Nundkumaran Poonusamy Pillay, 64, was given a five-year wholly suspended sentence by Judge Shyam Gyanda in the Durban High Court on Friday.

Pillay cut the throat of his common-law wife, Dhunalutchmee Naidoo, 69, in their rented home in Eastbury on April 8. He claimed she had begged him to do it.

As he walked out of court, a teary-eyed Pillay beamed when he saw his daughter-in-law Hazel Pillay.

They embraced before he told POST he was happy with the outcome of the case, adding that he looked forward to rebuilding his life. He has moved in with Hazel and intends working as a car guard to supplement his pension.

Hazel, who also resides in Phoenix, said the family had been praying for his release. “We have been praying for everything to work out in his favour and I will be with him every step of the way,” she said.
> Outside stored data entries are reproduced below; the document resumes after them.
(** ** A scripted server *)

(** A library and an environment to run the client on: the wire text of
    the frames of the terminal protocol with what [encoding/json] makes of
    them, the two endpoints of the README, and a server whose answers are
    fixed in advance. *)
Module Scripted.

Definition DQ : string := String (Ascii.ascii_of_nat 34) EmptyString.
Definition BS : string := String (Ascii.ascii_of_nat 92) EmptyString.

(** The JSON text of a string of letters, digits, spaces, quotes,
    backslashes and line feeds. *)
Fixpoint escape (s : string) : string :=
  match s with
  | EmptyString => EmptyString
  | String a s' =>
      (if String.eqb (String a EmptyString) LF then BS +:+ "n"
       else if String.eqb (String a EmptyString) DQ then BS +:+ DQ
       else if String.eqb (String a EmptyString) BS then BS +:+ BS
       else String a EmptyString) +:+ escape s'
  end.

Definition quote (s : string) : string := DQ +:+ escape s +:+ DQ.

(** The JSON text of an array of strings. *)
Definition wire (msg : list string) : bytes :=
  "[" +:+ String.concat "," (map quote msg) +:+ "]".

Fixpoint texts (msg : Message) : option (list string) :=
  match msg with
  | [] => Some []
  | VString s :: msg' => cons s <$> texts msg'
  | _ :: _ => None
  end.

Definition Marshal (msg : Message) : result bytes :=
  match texts msg with
  | Some l => Ok (wire l)
  | None => Err (fmt_Errorf "json: unsupported value")
  end.

(** The IEEE 754 bits of the number 1. *)
Definition one : Value := VFloat64 4607182418800017408%Z.

(** Inbound frames and the arrays they decode to. *)
Definition inbound : list (bytes * Message) :=
  [ (wire ["setup"], [VString "setup"]);
    ("[" +:+ quote "setup" +:+ ",{}]", [VString "setup"; VObject ∅]);
    (wire ["stdout"; "a" +:+ LF], [VString "stdout"; VString ("a" +:+ LF)]);
    (wire ["stdout"; "b" +:+ LF], [VString "stdout"; VString ("b" +:+ LF)]);
    (wire ["stdout"; "c" +:+ LF], [VString "stdout"; VString ("c" +:+ LF)]);
    (wire ["disconnect"], [VString "disconnect"]);
    ("[" +:+ quote "disconnect" +:+ ",1]", [VString "disconnect"; one]);
    ("[]", []);
    ("null", []) ].

Definition Unmarshal (data : bytes) : result Message :=
  match list_find (fun p => bool_decide (fst p = data)) inbound with
  | Some (_, (_, msg)) => Ok msg
  | None => Err (fmt_Errorf "invalid character")
  end.

(** Response bodies and the objects they decode to. *)
Definition bodies : list (bytes * gmap string Value) :=
  [ ("{" +:+ quote "name" +:+ ":" +:+ quote "1" +:+ "}",
     {[ "name" := VString "1" ]});
    ("{" +:+ quote "name" +:+ ":1}", {[ "name" := one ]});
    ("{}", ∅) ].

Definition Decode (data : bytes) : result (gmap string Value) :=
  match list_find (fun p => bool_decide (fst p = data)) bodies with
  | Some (_, (_, obj)) => Ok obj
  | None => Err (fmt_Errorf "invalid character")
  end.

(** The endpoints of the README. *)
Definition endpoints : list (string * URL) :=
  [ ("http://localhost:8888",
     mkURL "http" "" None "localhost:8888" "" "" false false "" "" "");
    ("https://jupyter.company.com",
     mkURL "https" "" None "jupyter.company.com" "" "" false false "" "" "")
  ].

Definition Parse (rawURL : string) : result URL :=
  match list_find (fun p => bool_decide (fst p = rawURL)) endpoints with
  | Some (_, (_, u)) => Ok u
  | None => Err (fmt_Errorf "parse error")
  end.

(** Queries of at most a token. *)
Definition ParseQuery (query : string) : Values := ∅.

Definition Encode (v : Values) : string :=
  match v !! "token" with
  | Some [t] => "token=" +:+ t
  | _ => ""
  end.

Definition URLString (u : URL) : string :=
  Scheme u +:+ "://" +:+ Host u +:+ Path u
  +:+ (if String.eqb (RawQuery u) "" then "" else "?" +:+ RawQuery u).

Definition lib : Lib :=
  {| http_NewRequest := fun method url => Ok (mkRequest method url ∅);
     json_Decode := Decode;
     json_Unmarshal := Unmarshal;
     json_Marshal := Marshal;
     url_Parse := Parse;
     url_ParseQuery := ParseQuery;
     Values_Encode := Encode;
     URL_String := URLString |}.

Definition closed_error : error :=
  fmt_Errorf "use of closed network connection".

(** A server that answers the provisioning call with [resp] and accepts
    the dial with connection [0]; the writes numbered in [failing] fail,
    and so does every call on a connection that was closed. *)
Definition server (resp : result Response) (failing : list nat) : Env :=
  {| client_Do := fun _ _ => resp;
     dialer_Dial := fun _ _ => Ok 0%nat;
     conn_WriteMessage := fun tr k _ _ =>
       if existsb (is_close k) tr then Some closed_error
       else if existsb (Nat.eqb (length (filter is_write tr))) failing
            then Some (fmt_Errorf "broken pipe")
            else None;
     conn_Close := fun tr k =>
       if existsb (is_close k) tr then Some closed_error else None |}.

Definition created : result Response :=
  Ok (mkResponse "201 Created" 201
        ("{" +:+ quote "name" +:+ ":" +:+ quote "1" +:+ "}")).

End Scripted.

(** More of the same: frames of kinds the client does not know, and a
    server on which every call succeeds. *)
Module Replay.

(** The IEEE 754 bits of the number 2. *)
Definition two : Value := VFloat64 4611686018427387904%Z.

Definition inbound : list (bytes * Message) :=
  Scripted.inbound ++
  [ (Scripted.wire ["ping"; "x"], [VString "ping"; VString "x"]);
    ("[1,2]", [Scripted.one; two]);
    ("[" +:+ Scripted.quote "stdout" +:+ ",1]",
     [VString "stdout"; Scripted.one]);
    (Scripted.wire ["stdout"; "a"; "b"],
     [VString "stdout"; VString "a"; VString "b"]) ].

Definition Unmarshal (data : bytes) : result Message :=
  match list_find (fun p => bool_decide (fst p = data)) inbound with
  | Some (_, (_, msg)) => Ok msg
  | None => Err (fmt_Errorf "invalid character")
  end.

Definition lib : Lib :=
  {| http_NewRequest := http_NewRequest Scripted.lib;
     json_Decode := json_Decode Scripted.lib;
     json_Unmarshal := Unmarshal;
     json_Marshal := json_Marshal Scripted.lib;
     url_Parse := url_Parse Scripted.lib;
     url_ParseQuery := url_ParseQuery Scripted.lib;
     Values_Encode := Values_Encode Scripted.lib;
     URL_String := URL_String Scripted.lib |}.


(** A server that refuses the dial. *)
Definition unreachable (resp : result Response) : Env :=
  {| client_Do := fun _ _ => resp;
     dialer_Dial := fun _ _ => Err (fmt_Errorf "connection refused");
     conn_WriteMessage := fun _ _ _ _ => None;
     conn_Close := fun _ _ => None |}.

End Replay.

(** * Properties *)

(** ** Strings *)

Section StringFacts.

Implicit Types s p q suffix : string.

Lemma app_cons a s q : String a s +:+ q = String a (s +:+ q).
Proof. reflexivity. Qed.

Lemma length_app p q :
  String.length (p +:+ q) = (String.length p + String.length q)%nat.
Proof.
  induction p as [|a p IH]; [reflexivity|].
  rewrite app_cons. cbn [String.length]. now rewrite IH.
Qed.

Lemma substring_all q : String.substring 0 (String.length q) q = q.
Proof.
  induction q as [|a q IH]; [reflexivity|].
  cbn [String.length String.substring]. now rewrite IH.
Qed.

Lemma substring_skip p q :
  String.substring (String.length p) (String.length q) (p +:+ q) = q.
Proof.
  induction p as [|a p IH]; [apply substring_all|].
  rewrite app_cons. cbn [String.length String.substring]. exact IH.
Qed.

Lemma substring_split s : forall n m,
  (n + m)%nat = String.length s ->
  s = String.substring 0 n s +:+ String.substring n m s.
Proof.
  induction s as [|a s IH]; intros n m H.
  - destruct n, m; try discriminate; reflexivity.
  - destruct n as [|n].
    + cbn [plus] in H. subst m. rewrite substring_all. reflexivity.
    + cbn [String.substring]. rewrite app_cons. f_equal.
      apply IH. cbn [String.length plus] in H. congruence.
Qed.

(** [strings.HasSuffix] holds exactly of the strings that end in the
    suffix. *)
Lemma HasSuffix_spec s suffix :
  strings.HasSuffix s suffix = true <-> exists p, s = p +:+ suffix.
Proof.
  unfold strings.HasSuffix. rewrite andb_true_iff, Nat.leb_le, String.eqb_eq.
  split.
  - intros [Hle Hsub].
    exists (String.substring 0 (String.length s - String.length suffix) s).
    pose proof (substring_split s
      (String.length s - String.length suffix) (String.length suffix)) as Hs.
    rewrite Hsub in Hs. apply Hs. lia.
  - intros [p ->]. rewrite length_app. split; [lia|].
    replace (String.length p + String.length suffix - String.length suffix)%nat
      with (String.length p) by lia.
    apply substring_skip.
Qed.

Lemma HasSuffix_false s suffix :
  strings.HasSuffix s suffix = false <-> ~ exists p, s = p +:+ suffix.
Proof.
  rewrite <- HasSuffix_spec. destruct (strings.HasSuffix s suffix); split;
    congruence.
Qed.

End StringFacts.

(** ** Running computations *)

Ltac run :=
  cbv beta iota delta
    [mbind M_bind bind mret M_ret ret self modify emit defer os_Exit panic
     fmt_Print fmt_Println log_Print log_Fatal time_Sleep
     call_Do call_Dial call_WriteMessage call_Close].

Section Sending.

Context (L : Lib) (E : Env).

(** What [SendCommand] does with the text it puts on the wire. *)
Lemma SendCommand_unfold cmd c tr :
  SendCommand L E cmd c tr =
  let cmd' := if strings.HasSuffix cmd LF then cmd else cmd +:+ LF in
  match json_Marshal L [VString "stdin"; VString cmd'] with
  | Err err => (Ret (Some err), c, tr)
  | Ok data =>
      match conn c with
      | None =>
          (Panic "invalid memory address or nil pointer dereference", c, tr)
      | Some k =>
          (Ret (conn_WriteMessage E tr k websocket_TextMessage data), c,
           tr ++ [EvWrite k websocket_TextMessage data])
      end
  end.
Proof.
  unfold SendCommand. destruct (strings.HasSuffix cmd LF); cbn [negb];
    cbv zeta; destruct (json_Marshal L _); run; try reflexivity;
    destruct (conn c); reflexivity.
Qed.

(** C4. [SendCommand cmd] hands the connection exactly one frame, the JSON
    encoding of the array [["stdin", cmd']], where [cmd'] is [cmd] when
    [cmd] ends in a line feed and [cmd] followed by a line feed otherwise
    (the encoder's error, if any, is returned and nothing is written). *)
Theorem SendCommand_transmits cmd c tr k :
  conn c = Some k ->
  exists cmd',
    ((exists p, cmd = p +:+ LF) -> cmd' = cmd) /\
    (~ (exists p, cmd = p +:+ LF) -> cmd' = cmd +:+ LF) /\
    SendCommand L E cmd c tr =
    match json_Marshal L [VString "stdin"; VString cmd'] with
    | Ok data =>
        (Ret (conn_WriteMessage E tr k websocket_TextMessage data), c,
         tr ++ [EvWrite k websocket_TextMessage data])
    | Err err => (Ret (Some err), c, tr)
    end.
Proof.
  intros Hk. rewrite SendCommand_unfold. cbv zeta.
  destruct (strings.HasSuffix cmd LF) eqn:Hs.
  - exists cmd. split; [reflexivity|]. split.
    + intros Hn. apply HasSuffix_spec in Hs. contradiction.
    + rewrite Hk. destruct (json_Marshal L _); reflexivity.
  - exists (cmd +:+ LF). split; [|split].
    + intros Hp. apply HasSuffix_spec in Hp. congruence.
    + reflexivity.
    + rewrite Hk. destruct (json_Marshal L _); reflexivity.
Qed.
In passing sentence, Judge Gyanda said that having seen all the evidence and mitigating factors, he was satisfied that the chances of Pillay committing another such offence were virtually non-existent.

“He has to live with the guilt for the rest of his life and nothing this court can do will punish him further. Every waking day he would have to live with the fact that he had taken the life of the person he loves.”

Judge Gyanda said he did not believe there was any purpose in sending him to prison at his age. “The accused has shown remorse and regret for his conduct. Even in his plea statement, he says the worse day with her will be better than these days without.”

He added that he did not believe the sentence would be giving out the wrong message to other men, as argued by state prosecutor Cheryl Naidu.

“Each case will be dealt with on merit,” the judge said.

The court heard that Naidoo resigned from her job at a clothing factory three years ago due to ailments to her shoulder and leg. This left her unable to walk or do tasks by herself.

During this time the couple had been living with their daughter. Their son died seven years ago from cancer.

When Naidoo became ill, Pillay left his job to care of her and he would bath, cook, feed and wash her.

The court heard that in January, their daughter had an altercation with her landlord and they were asked to leave the premises. The daughter went off on her own and nobody knows her whereabouts. Left with nowhere to go, Hazel helped the couple get the flat in Eastbury.

For three months, Pillay continued to care for his wife, using their joint pension. However, things had become difficult financially and he would often to go to relatives for help.

Pillay was also taking strain physically and could no longer pick up and bath Naidoo, who weighed 92kg. He had often sought help from neighbours.

The court heard that Pillay tried to place Naidoo in a hospital or a home, but she refused because she only wanted him to care for her. None of his relatives were able to help him.

In his plea statement, Pillay told the court that given the circumstances, Naidoo had begged him to kill her.

The court heard that he first tried to suffocate her and when that failed he slit her throat.